§ Your objective
Beneath this line are the data; copy exactly the part of them that opens with the line containing "goes on from" and closes with the line containing "Definition is_continuation (b", and only that part.

══ Records shown

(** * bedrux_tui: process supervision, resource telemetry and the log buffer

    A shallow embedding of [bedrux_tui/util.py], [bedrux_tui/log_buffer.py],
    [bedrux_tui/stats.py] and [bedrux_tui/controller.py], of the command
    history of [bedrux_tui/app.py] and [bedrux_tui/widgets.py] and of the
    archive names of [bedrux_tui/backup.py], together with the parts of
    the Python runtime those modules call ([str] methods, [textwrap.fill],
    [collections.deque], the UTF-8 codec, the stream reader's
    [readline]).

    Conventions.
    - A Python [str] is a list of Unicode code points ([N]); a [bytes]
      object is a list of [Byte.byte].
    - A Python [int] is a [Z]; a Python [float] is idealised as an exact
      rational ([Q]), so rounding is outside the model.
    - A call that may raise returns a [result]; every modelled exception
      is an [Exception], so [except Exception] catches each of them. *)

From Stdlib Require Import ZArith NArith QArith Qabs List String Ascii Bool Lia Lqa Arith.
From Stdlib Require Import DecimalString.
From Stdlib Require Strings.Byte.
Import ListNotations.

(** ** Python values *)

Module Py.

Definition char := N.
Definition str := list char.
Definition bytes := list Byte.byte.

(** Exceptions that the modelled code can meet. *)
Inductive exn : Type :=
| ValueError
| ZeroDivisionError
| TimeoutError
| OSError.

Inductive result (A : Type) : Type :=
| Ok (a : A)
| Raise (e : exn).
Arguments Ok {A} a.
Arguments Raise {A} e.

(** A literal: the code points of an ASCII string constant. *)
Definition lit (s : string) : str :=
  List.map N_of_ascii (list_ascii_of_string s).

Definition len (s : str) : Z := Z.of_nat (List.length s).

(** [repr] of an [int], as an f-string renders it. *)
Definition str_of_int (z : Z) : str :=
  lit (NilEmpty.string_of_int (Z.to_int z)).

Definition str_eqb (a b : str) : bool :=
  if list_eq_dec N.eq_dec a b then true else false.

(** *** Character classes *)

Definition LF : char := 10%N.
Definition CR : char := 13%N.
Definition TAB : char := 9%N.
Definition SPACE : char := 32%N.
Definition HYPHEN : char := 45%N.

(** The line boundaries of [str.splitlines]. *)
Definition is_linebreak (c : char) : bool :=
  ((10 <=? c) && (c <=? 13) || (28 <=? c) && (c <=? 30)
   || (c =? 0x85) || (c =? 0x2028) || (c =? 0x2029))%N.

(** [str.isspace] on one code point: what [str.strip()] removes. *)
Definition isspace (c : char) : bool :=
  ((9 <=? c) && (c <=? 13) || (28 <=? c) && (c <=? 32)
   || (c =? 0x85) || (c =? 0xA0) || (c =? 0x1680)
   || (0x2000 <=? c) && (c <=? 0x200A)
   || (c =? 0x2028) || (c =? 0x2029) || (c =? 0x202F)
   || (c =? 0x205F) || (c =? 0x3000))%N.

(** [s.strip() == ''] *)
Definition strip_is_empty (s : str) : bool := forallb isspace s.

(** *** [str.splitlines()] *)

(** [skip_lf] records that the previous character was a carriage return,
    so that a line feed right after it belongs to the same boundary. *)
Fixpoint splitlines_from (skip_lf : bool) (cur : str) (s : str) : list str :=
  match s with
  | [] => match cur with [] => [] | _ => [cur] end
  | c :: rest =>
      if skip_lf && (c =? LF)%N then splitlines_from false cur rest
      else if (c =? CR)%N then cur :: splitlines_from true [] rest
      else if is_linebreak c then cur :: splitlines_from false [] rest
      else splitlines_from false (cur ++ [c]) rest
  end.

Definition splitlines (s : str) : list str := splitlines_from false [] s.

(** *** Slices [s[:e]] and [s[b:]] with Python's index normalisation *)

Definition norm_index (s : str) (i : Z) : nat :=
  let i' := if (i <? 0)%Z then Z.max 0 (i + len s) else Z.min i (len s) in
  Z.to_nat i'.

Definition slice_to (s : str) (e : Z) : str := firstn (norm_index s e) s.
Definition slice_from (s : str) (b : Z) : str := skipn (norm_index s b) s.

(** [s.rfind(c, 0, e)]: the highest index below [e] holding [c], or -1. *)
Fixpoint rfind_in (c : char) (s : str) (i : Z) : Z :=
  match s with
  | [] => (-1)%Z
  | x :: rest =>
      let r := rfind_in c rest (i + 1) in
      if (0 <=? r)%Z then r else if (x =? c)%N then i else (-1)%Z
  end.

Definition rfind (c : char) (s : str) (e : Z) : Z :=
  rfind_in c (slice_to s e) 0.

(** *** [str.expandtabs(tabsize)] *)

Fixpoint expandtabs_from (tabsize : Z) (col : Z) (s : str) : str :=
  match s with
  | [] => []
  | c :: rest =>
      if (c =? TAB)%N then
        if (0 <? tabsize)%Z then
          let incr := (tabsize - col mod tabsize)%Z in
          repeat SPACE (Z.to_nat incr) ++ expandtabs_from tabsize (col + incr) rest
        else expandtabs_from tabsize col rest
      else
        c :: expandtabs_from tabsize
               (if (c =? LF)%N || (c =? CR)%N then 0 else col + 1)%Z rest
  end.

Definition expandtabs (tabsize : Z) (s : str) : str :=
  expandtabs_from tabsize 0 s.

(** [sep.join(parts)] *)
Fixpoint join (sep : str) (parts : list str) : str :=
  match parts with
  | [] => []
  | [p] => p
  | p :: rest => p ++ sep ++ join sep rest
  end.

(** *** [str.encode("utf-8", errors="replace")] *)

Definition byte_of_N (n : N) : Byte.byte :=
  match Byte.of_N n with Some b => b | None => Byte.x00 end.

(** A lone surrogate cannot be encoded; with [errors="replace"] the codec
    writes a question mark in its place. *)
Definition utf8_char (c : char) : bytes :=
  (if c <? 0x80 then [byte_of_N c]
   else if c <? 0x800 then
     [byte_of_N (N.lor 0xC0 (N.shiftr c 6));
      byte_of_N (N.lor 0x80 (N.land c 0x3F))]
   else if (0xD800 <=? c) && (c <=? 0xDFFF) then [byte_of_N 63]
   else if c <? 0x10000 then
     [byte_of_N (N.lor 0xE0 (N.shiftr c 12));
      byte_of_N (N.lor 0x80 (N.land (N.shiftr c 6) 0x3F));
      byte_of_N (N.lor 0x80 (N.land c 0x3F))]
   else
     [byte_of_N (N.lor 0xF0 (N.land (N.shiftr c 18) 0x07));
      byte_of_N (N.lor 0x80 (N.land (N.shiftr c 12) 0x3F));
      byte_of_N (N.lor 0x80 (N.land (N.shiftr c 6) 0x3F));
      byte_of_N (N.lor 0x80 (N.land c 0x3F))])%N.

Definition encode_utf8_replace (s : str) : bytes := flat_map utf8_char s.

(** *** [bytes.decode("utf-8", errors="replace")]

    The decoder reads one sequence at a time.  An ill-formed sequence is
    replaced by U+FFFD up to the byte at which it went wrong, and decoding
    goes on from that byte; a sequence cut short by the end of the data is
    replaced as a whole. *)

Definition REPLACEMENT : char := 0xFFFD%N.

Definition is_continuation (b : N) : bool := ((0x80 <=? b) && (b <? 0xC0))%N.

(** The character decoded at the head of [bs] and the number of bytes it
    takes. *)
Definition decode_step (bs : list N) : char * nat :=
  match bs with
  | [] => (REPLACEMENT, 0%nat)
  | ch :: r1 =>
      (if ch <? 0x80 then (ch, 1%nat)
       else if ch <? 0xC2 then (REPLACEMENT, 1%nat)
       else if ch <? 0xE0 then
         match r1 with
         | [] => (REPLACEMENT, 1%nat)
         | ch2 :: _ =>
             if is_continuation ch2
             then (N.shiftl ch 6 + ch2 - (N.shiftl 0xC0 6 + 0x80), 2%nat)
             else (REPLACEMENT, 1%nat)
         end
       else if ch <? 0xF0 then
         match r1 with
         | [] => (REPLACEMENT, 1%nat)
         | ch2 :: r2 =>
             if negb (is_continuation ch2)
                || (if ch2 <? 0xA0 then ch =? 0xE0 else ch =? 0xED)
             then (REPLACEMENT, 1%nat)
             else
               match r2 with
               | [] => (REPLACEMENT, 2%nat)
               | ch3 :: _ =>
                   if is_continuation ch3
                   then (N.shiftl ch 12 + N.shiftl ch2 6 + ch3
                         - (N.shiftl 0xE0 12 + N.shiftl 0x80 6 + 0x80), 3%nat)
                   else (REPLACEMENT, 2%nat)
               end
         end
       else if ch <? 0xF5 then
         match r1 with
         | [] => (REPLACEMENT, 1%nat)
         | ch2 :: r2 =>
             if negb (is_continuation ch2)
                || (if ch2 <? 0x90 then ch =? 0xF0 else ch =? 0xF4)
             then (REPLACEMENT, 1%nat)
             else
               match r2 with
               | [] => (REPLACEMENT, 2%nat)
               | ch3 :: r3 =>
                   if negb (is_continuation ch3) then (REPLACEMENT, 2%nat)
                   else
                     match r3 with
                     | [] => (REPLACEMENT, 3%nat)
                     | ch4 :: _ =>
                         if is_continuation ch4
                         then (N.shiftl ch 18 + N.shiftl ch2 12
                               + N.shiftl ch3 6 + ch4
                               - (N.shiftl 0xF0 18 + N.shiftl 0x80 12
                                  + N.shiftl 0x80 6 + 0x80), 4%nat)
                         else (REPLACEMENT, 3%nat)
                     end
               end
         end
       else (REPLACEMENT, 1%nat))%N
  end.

════

§ Task output
    goes on from that byte; a sequence cut short by the end of the data is
    replaced as a whole. *)

Definition REPLACEMENT : char := 0xFFFD%N.

Definition is_continuation (b : N) : bool := ((0x80 <=? b) && (b <? 0xC0))%N.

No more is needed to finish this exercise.